The thing I'm not looking forward to is zeitgeist and hype about shite bands, and people who's opinions I respect will be going on about how ace this new slacker rock band in baseball caps and tie dye t shirts are. All the hip kids who were listening to How To Dress Well and Clams Casino will soon be listening to grunge throwback stuff (okay that's a massive exaggeration but you get the idea). Though I'm prepared to rise above it if it means there is a bit more FUN in mainstream music.
Also- I reckon that mainstream indie is much more likely to build up dedicated fanbases than a lot of pop (obviously stuff like JB and One Direction is an exception)- but crucially, this, coupled with indie/guitar musics perceived authenticity, means that young teenagers are more likely to become interested in music as a whole (rather than pop fans who obsess over one artist for 2 years then get on with their lives), and become proper music fans, or perhaps even start to create music themselves, which will then, hopefully, evolve into something really worthwhile as they get older. That's probably a bit idealistic, but there's something in it, I think. It could be argued that there is a direct link between indie music fans and indie music creators, whereas that link doesn't really exist as much in the pop sphere.
Anyway, sorry, TL;DR etc
music's generally pretty shit
you guys are wasting your time on it
really poorly-written article.
^^^ You just don't know what he's going to say next!!!
Does it have to be one or the other, though?
It’s not the Middle East. I’m sure different styles of music can happily co-exist on radio. This so-called credible ‘guitar music’ that’s being discussed is effectively pop music itself, anyway, constructed from the same kind of arrangements and strong melodies. And some pop music is indisputably awful, despite being annoyingly catchy. That’s why we get indie wanks saying phrases like “just good pop” to justify why they can’t get the latest Calvin Harris song out of their heads.

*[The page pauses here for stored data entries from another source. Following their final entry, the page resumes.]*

Definition ORTE_SUCCESS : Z := OPAL_SUCCESS.
Definition ORTE_ERR_BAD_PARAM : Z := OPAL_ERR_BAD_PARAM.
Definition ORTE_ERR_FATAL : Z := -6.

Definition ORTE_PROC_DAEMON : Z := 2.
Definition ORTE_PROC_HNP : Z := 4.
Definition ORTE_PROC_TOOL : Z := 8.
Definition ORTE_PROC_APP : Z := 48.

Record orte_routed_tree_t := mk_tree { tree_vpid : Z; relatives : opal_bitmap_t }.
Record orte_routed_jobfam_t := mk_jobfam { job_family : Z; route : opal_process_name_t; hnp_uri : option (list ascii) }.

(** ** The processes known to this one (orte_globals.h) *)

Record orte_node_t := mk_onode { node_daemon : option opal_process_name_t }.
Record orte_proc_t := mk_proc { proc_name : opal_process_name_t; proc_node : option orte_node_t; proc_flags : Z }.
Record orte_job_t := mk_job { procs : opal_pointer_array_t orte_proc_t }.

(** What the module reads: [orte_process_info], the job data and the parameters. *)
Record env_t := mk_env {
  my_name : opal_process_name_t;
  my_daemon : opal_process_name_t;
  my_hnp : opal_process_name_t;
  proc_type : Z;
  num_procs : Z;
  orte_job_data : option (opal_pointer_array_t orte_job_t);
  orte_routing_is_enabled : bool;
  orte_static_ports : bool;
  orte_finalizing : bool;
  orte_abnormal_term_ordered : bool;
  radix : Z;
  max_connections : Z;
}.

(** [lifeline] points to one of these names. *)
Inductive lifeline_t := at_parent | at_hnp | at_daemon | at_local.

(** What the module keeps. *)
Record routed_t := mk_routed {
  my_parent : opal_process_name_t;
  lifeline : option lifeline_t;
  local_lifeline : opal_process_name_t;
  num_children : Z;
  my_children : list orte_routed_tree_t;
  hnp_direct : bool;
  orte_routed_jobfams : opal_pointer_array_t orte_routed_jobfam_t;
}.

Anyway, is radio still an essential or viable medium for music these days anyway? It’s noted that most radio stations have a very select list of contemporary songs that are on constant rotation, with the odd addition of old hits from the past ten or twenty years. By the time a song is being played on the radio, most people (ie. The Youth and people with an active interest in all music) have probably heard it and made a judgement on it, and have probably overplayed it. To me, it seems that radio is constantly catching up. I don’t think anyone has much to worry about.
http://drownedinsound.com/community/boards/music/4420250#r7166534
I'm not sure I really get this one
It's either a 'The Onion' style parody of rockist attitudes, or a paranoid jumble of conjecture and fantasy. If it's serious, it's a pretty silly article.